Dataset entries:
Segment Open
(* ===== verification/MailStoreSpec.v ===== *)
(** * What the names, flags and sets of the mailbox store promise

    The theorems on [MailStore]: the flag suffix survives a rename, a message set means
    the union of its ranges, base64 is inverted, a wildcard that is answered true means
    what IMAP says, a directory belongs to one user and one mailbox, and the
    subscription file records what is written to it. *)

From S2P Require Import Prelude Json SmtpReply OutboxAuth MailStore.

(** ** The flag suffix *)

(** The unknown letters a suffix can carry. *)
Definition unk_ok (unk : bytes) : Prop :=
  Forall (fun c => c <> "D"%chr /\ c <> "F"%chr /\ c <> "R"%chr /\ c <> "S"%chr /\ c <> "T"%chr) unk.

Lemma unk_loop_app unk out outsz : (length out + length unk < outsz)%nat -> unk_loop unk out outsz = Some (out ++ unk).
Proof.
  revert out. induction unk as [|c t IH]; intros out Hl; cbn [unk_loop]; [by rewrite app_nil_r|]. cbn [length] in Hl.
  destruct (Nat.leb_spec outsz (length out + 1)); [lia|].
  rewrite IH by (rewrite length_app; cbn [length]; lia). by rewrite <- app_assoc.
Qed.

Lemma flags_loop_unk unk flags unk0 unksz : unk_ok unk -> (length unk0 + length unk < unksz)%nat ->
  flags_loop unk flags unk0 unksz = Some (flags, unk0 ++ unk).
Proof.
  intros Hu. revert unk0. induction Hu as [|c t (H1 & H2 & H3 & H4 & H5) Ht IH]; intros unk0 Hl; cbn [flags_loop].
  { by rewrite app_nil_r. }
  cbn [length] in Hl. rewrite !(proj2 (Z.eqb_neq _ _)) by done.
  destruct (Nat.leb_spec unksz (length unk0 + 1)); [lia|].
  rewrite IH by (rewrite length_app; cbn [length]; lia). by rewrite <- app_assoc.
Qed.


Definition letters (flags : Z) : bytes :=
  flag_letter flags IMAIL_DRAFT "D"%chr ++ flag_letter flags IMAIL_FLAGGED "F"%chr
  ++ flag_letter flags IMAIL_ANSWERED "R"%chr ++ flag_letter flags IMAIL_SEEN "S"%chr
  ++ flag_letter flags IMAIL_TRASHED "T"%chr.

Lemma letters_length flags : (length (letters flags) <= 5)%nat.
Proof. unfold letters, flag_letter. repeat case_match; cbn [app length]; lia. Qed.

Lemma land_low_bits flags bit : Z.land bit 31 = bit -> Z.land flags bit = Z.land (Z.land flags 31) bit.
Proof. intros H. by rewrite <- Z.land_assoc, (Z.land_comm 31), H. Qed.

Lemma letters_low flags : letters flags = letters (Z.land flags 31).
Proof.
  unfold letters, flag_letter. rewrite (land_low_bits flags IMAIL_DRAFT), (land_low_bits flags IMAIL_FLAGGED),
    (land_low_bits flags IMAIL_ANSWERED), (land_low_bits flags IMAIL_SEEN), (land_low_bits flags IMAIL_TRASHED) by done. done.
Qed.

Lemma flags_loop_letters flags rest unksz :
  flags_loop (letters flags ++ rest) 0 [] unksz = flags_loop rest (Z.land flags 31) [] unksz.
Proof.
  rewrite letters_low. assert (Hr : 0 <= Z.land flags 31 < 32).
  { change 31 with (Z.ones 5). rewrite Z.land_ones by lia. apply Z.mod_pos_bound. lia. }
  generalize (Z.land flags 31) Hr. clear. intros f Hf. rewrite <- (Z2Nat.id f) by lia.
  assert (Hn : (Z.to_nat f < 32)%nat) by lia. generalize (Z.to_nat f) Hn. clear. intros n Hn.
  do 32 (destruct n as [|n]; [reflexivity|]). lia.
Qed.

Lemma flags_encode_parse flags unk unksz outsz :
  unk_ok unk -> (length unk < unksz)%nat -> (7 + length unk < outsz)%nat ->
  exists s, imapd_flags_encode flags unk outsz = Some s /\ imapd_flags_parse s unksz = Some (Z.land flags 31, unk).
Proof.
  intros Hu Hl Ho. unfold imapd_flags_encode. destruct (Nat.ltb_spec outsz 3); [lia|].
  fold (letters flags). pose proof (letters_length flags).
  rewrite unk_loop_app by (rewrite length_app; cbn [length]; change (length (bs "2,")) with 2%nat; lia).
  eexists. split; [reflexivity|]. unfold imapd_flags_parse. destruct (Nat.eqb_spec unksz 0); [lia|].
  change (bs "2," ++ letters flags) with ("2"%chr :: ","%chr :: letters flags). cbn [app].
  rewrite !Z.eqb_refl. cbn [andb]. rewrite flags_loop_letters. by rewrite flags_loop_unk by (try done; cbn [length]; lia).
Qed.

Lemma flags_loop_out info flags unk unksz f u :
  flags_loop info flags unk unksz = Some (f, u) -> 0 <= flags < 32 -> unk_ok unk -> (length unk < unksz)%nat ->
  0 <= f < 32 /\ unk_ok u /\ (length u < unksz)%nat.
Proof.
  assert (Hor : forall x b, 0 <= x < 32 -> 0 <= b < 32 -> 0 <= Z.lor x b < 32).
  { intros x b Hx Hb. assert (forall y, 0 <= y < 32 -> Z.land y 31 = y) as Hm.
    { intros y Hy. change 31 with (Z.ones 5). rewrite Z.land_ones by lia. by apply Z.mod_small. }
    rewrite <- (Hm x Hx), <- (Hm b Hb), <- Z.land_lor_distr_l. change 31 with (Z.ones 5).
    rewrite Z.land_ones by lia. apply Z.mod_pos_bound. lia. }
  revert flags unk. induction info as [|c t IH]; intros flags unk H Hf Hu Hl; cbn [flags_loop] in H; [by simplify_eq|].
  assert (forall b, 0 <= b < 32 -> 0 <= Z.lor flags b < 32) as Hb by auto.
  destruct (Z.eqb_spec c "D"%chr); [eapply IH; eauto; apply Hb; done|].
  destruct (Z.eqb_spec c "F"%chr); [eapply IH; eauto; apply Hb; done|].
  destruct (Z.eqb_spec c "R"%chr); [eapply IH; eauto; apply Hb; done|].
  destruct (Z.eqb_spec c "S"%chr); [eapply IH; eauto; apply Hb; done|].
  destruct (Z.eqb_spec c "T"%chr); [eapply IH; eauto; apply Hb; done|].
  destruct (Nat.leb_spec unksz (length unk + 1)); [done|].
  eapply IH; [exact H|done| |rewrite length_app; cbn [length]; lia].
  apply Forall_app. split; [done|]. by repeat constructor.
Qed.

Lemma flags_read_ok info flags unk unksz : imapd_flags_parse info unksz = Some (flags, unk) ->
  0 <= flags < 32 /\ unk_ok unk /\ (length unk < unksz)%nat.
Proof.
  unfold imapd_flags_parse. destruct (Nat.eqb_spec unksz 0); [done|]. destruct info as [|a [|b t]]; [|done|].
  - intros [= <- <-]. split; [lia|]. split; [constructor|cbn; lia].
  - destruct ((a =? "2"%chr) && (b =? ","%chr)); [|done]. intros H%flags_loop_out; [done|lia|constructor|cbn; lia].
Qed.
(** C28: the merge of a session's rows with the file on disk. While the numbers stay
    within 32 bits, no two merged rows share a uid or a base name, every uid is below
    the new uidnext, which rewinds below neither side's; the merged names are exactly
    those of the surviving generation that were not deleted by the session; each of its
    rows is covered by one with at least its change counter or with a new number; and a
    row that is not one of either side carries a number neither side had given out. *)
Theorem uidlist_merge_safe (file : option bytes) (tombs : list bytes) (uv un B : Z) (v : list UidEnt)
    (Hnext : 0 < un <= B /\ disk_next file <= B) (Huids : Forall (fun r => 0 <= ue_uid r < B) (survivors file uv v))
    (Hroom : B + len (survivors file uv v) <= UINT32_MAX) :
  let '(_, un', out) := uidlist_merge file tombs uv un v in
  NoDup (map ue_uid out) /\ NoDup (map ue_base out) /\ Forall (fun x => 0 < ue_uid x < un') out /\
  Z.max un (disk_next file) <= un' /\
  (forall b, b ∈ map ue_base out <-> exists r, r ∈ survivors file uv v /\ wanted tombs r = true /\ ue_base r = b) /\
  (forall r, r ∈ survivors file uv v -> wanted tombs r = true ->
     exists x, x ∈ out /\ ue_base x = ue_base r /\ (ue_modseq r <= ue_modseq x \/ Z.max un (disk_next file) <= ue_uid x)) /\
  (forall x, x ∈ out -> x ∈ survivors file uv v \/ Z.max un (disk_next file) <= ue_uid x).
Proof.
  destruct Hnext as [Hun Hdn]. rewrite merge_refines. destruct (ref_merge_eq file tombs uv un v) as [uv' ->].
  set (rows := survivors file uv v) in *. set (mv := ref_rows tombs rows). set (n0 := Z.max un (disk_next file)).
  assert (Hin : forall r, r ∈ mv -> r ∈ rows /\ wanted tombs r = true) by (intros r; apply wanted_from).
  assert (Hmv : Forall (fun r => 0 <= ue_uid r < B) mv).
  { apply Forall_forall. intros r Hr. rewrite Forall_forall in Huids. apply Huids, (Hin r Hr). }
  assert (Hlen : (length mv <= length rows)%nat).
  { unfold mv, ref_rows. etransitivity; [apply ref_rows_length|]. apply List.filter_length_le. }
  destruct (past_uids_spec mv n0 B) as [Hp Hlt]; [unfold n0; lia|lia|done|].
  destruct (ref_rows_spec (List.filter (wanted tombs) rows) []) as (Hnd & Hbases & Hcov); [constructor|].
  change (foldl ref_row [] (List.filter (wanted tombs) rows)) with mv in Hnd, Hbases, Hcov.
  cbv zeta. fold mv. pose proof (remint_spec mv [] (past_uids n0 mv) (past_uids n0 mv) []) as R. fold n0.
  destruct (foldl ref_remint ([], past_uids n0 mv, []) mv) as [[seen un'] out].
  destruct R as (R1 & R2 & R3 & R4 & R5 & _); [done|constructor|constructor| |lia|unfold n0 in *; lia|lia|].
  { apply Forall_forall. intros r Hr. destruct (Hin r Hr) as [_ Hw]. rewrite Forall_forall in Hlt, Hmv.
    unfold wanted in Hw. apply andb_true_iff in Hw as [Hw _]. apply negb_true_iff, orb_false_iff in Hw as [_ Hw%Z.eqb_neq].
    specialize (Hmv r Hr). specialize (Hlt r Hr). cbn in *. lia. }
  cbn [map app length] in R4, R5. assert (Hb : map ue_base out = map ue_base mv) by done.
  assert (Hrow : forall i r, mv !! i = Some r -> exists x, out !! i = Some x /\ ue_base x = ue_base r /\ (x = r \/ n0 <= ue_uid x)).
  { intros i r Hr. assert (is_Some (out !! i)) as [x Hx].
    { apply lookup_lt_is_Some. rewrite <- (length_map ue_base), Hb, length_map. by eapply lookup_lt_Some. }
    destruct (R5 i x Hx) as (r' & Hr' & Hbx & Hor). exists x. assert (r' = r) as -> by congruence. split; [done|]. split; [done|]. destruct Hor; [by left|right; lia]. }
  split; [done|]. split; [by rewrite Hb|]. split; [done|]. split; [lia|]. split; [|split].
  - intros b. rewrite Hb, Hbases. cbn [map]. rewrite elem_of_nil. split.
    + intros [[]|Hbin]. apply list_elem_of_In, in_map_iff in Hbin as (r & <- & Hr). apply list_elem_of_In, wanted_in in Hr as [? ?]. by exists r.
    + intros (r & Hr & Hw & <-). right. apply list_elem_of_In, in_map, list_elem_of_In, wanted_in. by split.
  - intros r Hr Hw. destruct (Hcov r) as (y & Hy & Hyb & Hym); [right; apply wanted_in; by split|].
    apply list_elem_of_lookup in Hy as [i Hi]. destruct (Hrow i y Hi) as (x & Hx & Hxb & Hor).
    exists x. split; [apply list_elem_of_lookup; by exists i|]. split; [congruence|]. destruct Hor as [->|?]; [by left|by right].
  - intros x Hx. apply list_elem_of_lookup in Hx as [i Hi]. destruct (R5 i x Hi) as (r & Hr & _ & [->|?]); [left|right; lia].
    apply Hin, list_elem_of_lookup. by exists i.
Qed.

Definition merge_w_file : option bytes := Some (bs "7 3" ++ [LF] ++ bs "1 a 5" ++ [LF] ++ bs "2 b 1" ++ [LF]).
Definition merge_w_rows : list UidEnt := [{| ue_base := bs "c"; ue_mid := []; ue_uid := 1; ue_modseq := 2 |}].

Lemma uidlist_merge_safe_witness :
  let '(_, un', out) := uidlist_merge merge_w_file [] 7 2 merge_w_rows in NoDup (map ue_uid out) /\ un' = 4.
Proof.
  assert (H : let '(_, un', out) := uidlist_merge merge_w_file [] 7 2 merge_w_rows in NoDup (map ue_uid out)).
  { pose proof (uidlist_merge_safe merge_w_file [] 7 2 3 merge_w_rows) as H.
    assert (survivors merge_w_file 7 merge_w_rows = [{| ue_base := bs "a"; ue_mid := []; ue_uid := 1; ue_modseq := 5 |};
      {| ue_base := bs "b"; ue_mid := []; ue_uid := 2; ue_modseq := 1 |}; {| ue_base := bs "c"; ue_mid := []; ue_uid := 1; ue_modseq := 2 |}]) as E
      by (vm_compute; reflexivity).
    assert (disk_next merge_w_file = 3) as E' by (vm_compute; reflexivity). rewrite E, E' in H.
    specialize (H ltac:(lia)). specialize (H ltac:(repeat constructor; cbn; lia)). specialize (H ltac:(unfold UINT32_MAX; cbn; lia)).
    destruct (uidlist_merge merge_w_file [] 7 2 merge_w_rows) as [[a b] c]. exact (proj1 H). }
  assert (E : (uidlist_merge merge_w_file [] 7 2 merge_w_rows).1.2 = 4) by (vm_compute; reflexivity).
  destruct (uidlist_merge merge_w_file [] 7 2 merge_w_rows) as [[a b] c]. split; [exact H|exact E].
Defined.

(** ** The file is read back *)

(** A row a file can hold: a name without a space, and fields without a newline. *)
Definition row_ok (e : UidEnt) : Prop :=
  ue_base e <> [] /\ " "%chr ∉ ue_base e /\ LF ∉ ue_base e /\ 0 ∉ ue_base e /\ LF ∉ ue_mid e /\ 0 ∉ ue_mid e /\
  0 < ue_uid e <= UINT32_MAX /\ 0 <= ue_modseq e <= UINT64_MAX.

Lemma digits_not_space c : is_digit c = true -> is_space c = false /\ (c =? "-"%chr) = false /\ (c =? "+"%chr) = false /\ (c =? LF) = false /\ (c =? " "%chr) = false.
Proof. unfold is_digit, is_space. lia. Qed.

(** A printed number followed by a byte that is no digit is scanned. *)
Lemma scan_digits ds v r : digits ds -> ds <> [] -> dec_value 0 ds = v -> 0 <= v <= UINT64_MAX ->
  (forall c, head r = Some c -> is_digit c = false) ->
  scan_llu (ds ++ r) = Some v /\ drop_while is_digit (ds ++ r) = r.
Proof.
  intros Hd Hne Hv Hr Hh. destruct ds as [|d ds]; [done|]. pose proof (Forall_inv Hd) as Hdig. cbv beta in Hdig.
  destruct (digits_not_space d Hdig) as (H1 & H2 & H3 & _). unfold digits in Hd.
  assert (Htw : take_while is_digit ((d :: ds) ++ r) = d :: ds /\ drop_while is_digit ((d :: ds) ++ r) = r).
  { rewrite take_while_app_all, drop_while_app_all by done. destruct r as [|c r]; [by rewrite app_nil_r|].
    rewrite take_while_stop, drop_while_stop by (by apply Hh). by rewrite app_nil_r. }
  destruct Htw as [Ht Hdw]. split; [|done]. unfold scan_llu. rewrite <- app_comm_cons, drop_while_stop by done.
  rewrite H2, H3. rewrite app_comm_cons, Ht, Hv. destruct (Z.gtb_spec v UINT64_MAX); [lia|done].
Qed.

Lemma print_digits n v : 0 <= v < 10 ^ Z.of_nat n -> (0 < n)%nat ->
  exists ds, dec_digits n v [] = ds /\ digits ds /\ ds <> [] /\ dec_value 0 ds = v.
Proof.
  intros Hv Hn. destruct (dec_digits_spec n v [] Hv Hn) as (ds & E & Hd & Hne & _ & Hval).
  exists ds. rewrite E, app_nil_r. repeat split; [done..|]. rewrite Hval. lia.
Qed.

Lemma to_nl_lf l r : LF ∉ l -> to_nl (l ++ LF :: r) = l /\ from_nl (l ++ LF :: r) = LF :: r.
Proof.
  intros H. assert (Forall (fun c => negb (c =? LF) = true) l).
  { apply Forall_forall. intros x Hx. apply negb_true_iff, Z.eqb_neq. congruence. }
  unfold to_nl, from_nl. rewrite take_while_app_all, drop_while_app_all by done.
  by rewrite take_while_stop, drop_while_stop, app_nil_r by reflexivity.
Qed.

Lemma digits_no_lf ds : digits ds -> LF ∉ ds /\ " "%chr ∉ ds /\ 0 ∉ ds.
Proof.
  intros Hd. unfold digits in Hd. rewrite Forall_forall in Hd.
  repeat split; intros Hin; apply Hd in Hin; discriminate Hin.
Qed.

(** The tail of a printed row. *)
Lemma row_tail_print modseq mid r : 0 <= modseq <= UINT64_MAX -> LF ∉ mid ->
  row_tail (Some (print_u64 modseq ++ (if is_nil mid then [] else " "%chr :: mid) ++ LF :: r)) = (modseq, mid).
Proof.
  intros Hm Hmid. destruct (print_digits 20 modseq) as (ds & E & Hd & Hne & Hv); [unfold UINT64_MAX in Hm; lia|lia|].
  unfold print_u64. rewrite E. clear E. unfold row_tail. destruct mid as [|c mid]; cbn [is_nil app].
  - destruct (scan_digits ds modseq (LF :: r)) as [-> ->]; [done..|by intros c [= <-]|]. done.
  - destruct (scan_digits ds modseq (" "%chr :: c :: mid ++ LF :: r)) as [-> ->]; [done..|by intros x [= <-]|].
    destruct (to_nl_lf (c :: mid) r Hmid) as [T _]. cbn [app] in T. by rewrite T.
Qed.

Lemma load_row_print e r : row_ok e -> load_row (print_row e ++ r) = Some (e, LF :: r).
Proof.
  intros (Hne & Hsp & Hlf & H0 & Hmlf & _ & Hu & Hm). unfold load_row, print_row.
  destruct (print_digits 10 (ue_uid e)) as (ds & E & Hd & Hdn & Hv); [unfold UINT32_MAX in Hu; lia|lia|].
  unfold print_u32. rewrite E. clear E.
  set (tl := if is_nil (ue_mid e) then [] else " "%chr :: ue_mid e).
  do 2 (rewrite <- !app_assoc; cbn [app]). rewrite <- !app_assoc. cbn [app].
  set (q := ue_base e ++ " "%chr :: print_u64 (ue_modseq e) ++ tl ++ LF :: r).
  destruct (scan_digits ds (ue_uid e) (" "%chr :: q)) as [-> ->]; [done|done|done|unfold UINT32_MAX, UINT64_MAX in *; lia|by intros c [= <-]|].
  rewrite Z.eqb_refl. cbn [negb].
  assert (Htl : LF ∉ tl) by (unfold tl; destruct (ue_mid e); [apply not_elem_of_nil|cbn [is_nil]; rewrite not_elem_of_cons; by split]).
  destruct (print_digits 20 (ue_modseq e)) as (dm & Em & Hdm & _); [unfold UINT64_MAX in Hm; lia|lia|].
  assert (Hq : q = (ue_base e ++ " "%chr :: print_u64 (ue_modseq e) ++ tl) ++ LF :: r).
  { unfold q. rewrite <- app_assoc, <- app_comm_cons, <- app_assoc. done. }
  assert (Hnl : to_nl q = ue_base e ++ " "%chr :: print_u64 (ue_modseq e) ++ tl /\ from_nl q = LF :: r).
  { rewrite Hq. apply to_nl_lf. unfold print_u64. rewrite Em, !not_elem_of_app, not_elem_of_cons, not_elem_of_app.
    repeat split; try done. by apply digits_no_lf. }
  destruct Hnl as [Hn1 Hn2]. rewrite Hn1, Hn2.
  assert (Htw : take_while (fun c => negb (c =? " "%chr)) (ue_base e ++ " "%chr :: print_u64 (ue_modseq e) ++ tl) = ue_base e).
  { rewrite take_while_app_all, take_while_stop, app_nil_r; [done|done|]. apply Forall_forall. intros x Hx. apply negb_true_iff, Z.eqb_neq. congruence. }
  rewrite Htw. destruct (is_nil (ue_base e)) eqn:En; [by destruct (ue_base e)|].
  rewrite length_app. cbn [length]. rewrite (proj2 (Nat.ltb_lt _ _)) by lia.
  assert (drop (S (length (ue_base e))) q = print_u64 (ue_modseq e) ++ tl ++ LF :: r) as ->.
  { unfold q. rewrite <- Nat.add_1_r, <- drop_drop, drop_app_length. done. }
  unfold tl. rewrite row_tail_print by done.
  destruct (Z.eqb_spec (ue_uid e) 0); [lia|]. destruct (Z.gtb_spec (ue_uid e) UINT32_MAX); [lia|]. by destruct e.
Qed.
Segment Closed
▶ [About this exercise] Copy every line of the records above that contains "option".

▶ [Answer box]
Theorem uidlist_merge_safe (file : option bytes) (tombs : list bytes) (uv un B : Z) (v : list UidEnt)
Definition merge_w_file : option bytes := Some (bs "7 3" ++ [LF] ++ bs "1 a 5" ++ [LF] ++ bs "2 b 1" ++ [LF]).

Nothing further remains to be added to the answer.